• Aim of the exercise:
Go to the line holding "Definition backend_error_display (e" in the entries below and write out exactly every line down to and including the line holding "NoTracee => str".

++++++

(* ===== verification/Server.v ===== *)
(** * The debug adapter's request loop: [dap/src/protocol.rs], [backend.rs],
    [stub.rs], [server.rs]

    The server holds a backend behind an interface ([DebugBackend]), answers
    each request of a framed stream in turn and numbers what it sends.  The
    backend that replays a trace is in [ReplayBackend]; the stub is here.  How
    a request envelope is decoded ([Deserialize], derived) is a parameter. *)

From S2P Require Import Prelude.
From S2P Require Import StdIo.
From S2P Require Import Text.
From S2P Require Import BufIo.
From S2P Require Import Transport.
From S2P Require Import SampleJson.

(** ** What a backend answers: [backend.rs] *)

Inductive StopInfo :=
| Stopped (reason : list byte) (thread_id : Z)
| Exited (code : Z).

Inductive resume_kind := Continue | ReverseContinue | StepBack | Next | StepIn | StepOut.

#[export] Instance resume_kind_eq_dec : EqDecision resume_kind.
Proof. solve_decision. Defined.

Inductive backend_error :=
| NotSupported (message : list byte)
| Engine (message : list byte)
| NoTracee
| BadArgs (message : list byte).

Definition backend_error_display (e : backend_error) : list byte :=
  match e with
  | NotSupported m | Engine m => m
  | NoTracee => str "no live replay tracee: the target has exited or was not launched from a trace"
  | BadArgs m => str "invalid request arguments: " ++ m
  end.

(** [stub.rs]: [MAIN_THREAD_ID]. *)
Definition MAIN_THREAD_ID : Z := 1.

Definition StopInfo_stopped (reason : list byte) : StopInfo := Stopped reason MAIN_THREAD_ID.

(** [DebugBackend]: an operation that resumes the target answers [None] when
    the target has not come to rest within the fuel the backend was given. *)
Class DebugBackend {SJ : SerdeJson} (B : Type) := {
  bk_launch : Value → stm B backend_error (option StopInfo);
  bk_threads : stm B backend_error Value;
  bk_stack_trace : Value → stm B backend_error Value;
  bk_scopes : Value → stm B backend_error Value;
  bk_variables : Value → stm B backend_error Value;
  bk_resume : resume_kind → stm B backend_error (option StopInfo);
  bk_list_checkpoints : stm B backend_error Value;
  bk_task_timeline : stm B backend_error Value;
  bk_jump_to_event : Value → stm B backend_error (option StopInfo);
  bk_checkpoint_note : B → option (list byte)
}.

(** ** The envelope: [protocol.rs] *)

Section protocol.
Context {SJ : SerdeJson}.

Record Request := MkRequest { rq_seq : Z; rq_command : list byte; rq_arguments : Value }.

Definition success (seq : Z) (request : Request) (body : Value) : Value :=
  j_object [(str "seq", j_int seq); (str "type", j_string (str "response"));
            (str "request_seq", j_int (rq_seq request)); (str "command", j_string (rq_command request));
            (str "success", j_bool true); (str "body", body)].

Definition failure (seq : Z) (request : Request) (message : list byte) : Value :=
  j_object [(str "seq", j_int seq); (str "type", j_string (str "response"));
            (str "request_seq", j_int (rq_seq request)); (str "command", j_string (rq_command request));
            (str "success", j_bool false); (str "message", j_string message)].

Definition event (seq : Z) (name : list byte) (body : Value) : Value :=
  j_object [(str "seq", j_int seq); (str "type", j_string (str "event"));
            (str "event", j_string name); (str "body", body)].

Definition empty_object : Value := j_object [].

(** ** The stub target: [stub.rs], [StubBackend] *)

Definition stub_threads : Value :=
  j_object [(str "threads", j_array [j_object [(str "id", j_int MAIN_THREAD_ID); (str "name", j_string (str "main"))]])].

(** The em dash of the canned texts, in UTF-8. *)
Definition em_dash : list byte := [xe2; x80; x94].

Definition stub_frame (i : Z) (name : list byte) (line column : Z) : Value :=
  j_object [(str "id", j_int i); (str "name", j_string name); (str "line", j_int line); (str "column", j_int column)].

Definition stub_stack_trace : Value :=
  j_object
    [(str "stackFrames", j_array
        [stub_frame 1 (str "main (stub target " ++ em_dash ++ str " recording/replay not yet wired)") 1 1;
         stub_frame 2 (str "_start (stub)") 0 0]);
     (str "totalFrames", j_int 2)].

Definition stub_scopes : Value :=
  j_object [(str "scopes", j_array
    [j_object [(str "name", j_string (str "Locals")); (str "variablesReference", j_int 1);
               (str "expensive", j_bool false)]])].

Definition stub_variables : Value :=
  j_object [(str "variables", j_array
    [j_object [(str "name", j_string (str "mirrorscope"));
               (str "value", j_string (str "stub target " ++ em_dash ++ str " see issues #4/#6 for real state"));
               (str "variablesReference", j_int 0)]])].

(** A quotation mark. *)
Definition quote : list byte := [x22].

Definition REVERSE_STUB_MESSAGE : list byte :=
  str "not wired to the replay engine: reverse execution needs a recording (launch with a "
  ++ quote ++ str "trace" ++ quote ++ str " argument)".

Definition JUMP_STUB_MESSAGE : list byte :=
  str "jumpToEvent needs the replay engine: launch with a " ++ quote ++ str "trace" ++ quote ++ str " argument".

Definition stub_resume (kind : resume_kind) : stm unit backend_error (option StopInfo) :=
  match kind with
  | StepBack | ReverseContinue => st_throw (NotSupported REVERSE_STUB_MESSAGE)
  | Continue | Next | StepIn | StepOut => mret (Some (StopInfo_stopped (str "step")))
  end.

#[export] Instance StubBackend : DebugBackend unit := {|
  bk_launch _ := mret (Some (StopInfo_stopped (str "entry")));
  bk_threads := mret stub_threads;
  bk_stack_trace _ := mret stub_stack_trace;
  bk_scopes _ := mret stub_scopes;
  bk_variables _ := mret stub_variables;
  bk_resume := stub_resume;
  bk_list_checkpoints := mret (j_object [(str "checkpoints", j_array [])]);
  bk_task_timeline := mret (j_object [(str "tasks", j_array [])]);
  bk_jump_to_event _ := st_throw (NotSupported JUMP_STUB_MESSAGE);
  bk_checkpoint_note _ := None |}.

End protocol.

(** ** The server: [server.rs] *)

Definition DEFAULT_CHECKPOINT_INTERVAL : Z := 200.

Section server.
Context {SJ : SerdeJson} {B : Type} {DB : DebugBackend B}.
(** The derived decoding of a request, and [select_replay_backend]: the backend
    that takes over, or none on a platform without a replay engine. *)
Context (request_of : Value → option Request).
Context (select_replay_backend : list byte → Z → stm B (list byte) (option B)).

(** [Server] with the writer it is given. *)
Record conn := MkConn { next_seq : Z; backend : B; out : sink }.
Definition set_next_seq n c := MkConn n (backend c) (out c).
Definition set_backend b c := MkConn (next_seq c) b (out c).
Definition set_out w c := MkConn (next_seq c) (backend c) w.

++++++

• Task solution:
Definition backend_error_display (e : backend_error) : list byte :=
  match e with
  | NotSupported m | Engine m => m
  | NoTracee => str "no live replay tracee: the target has exited or was not launched from a trace"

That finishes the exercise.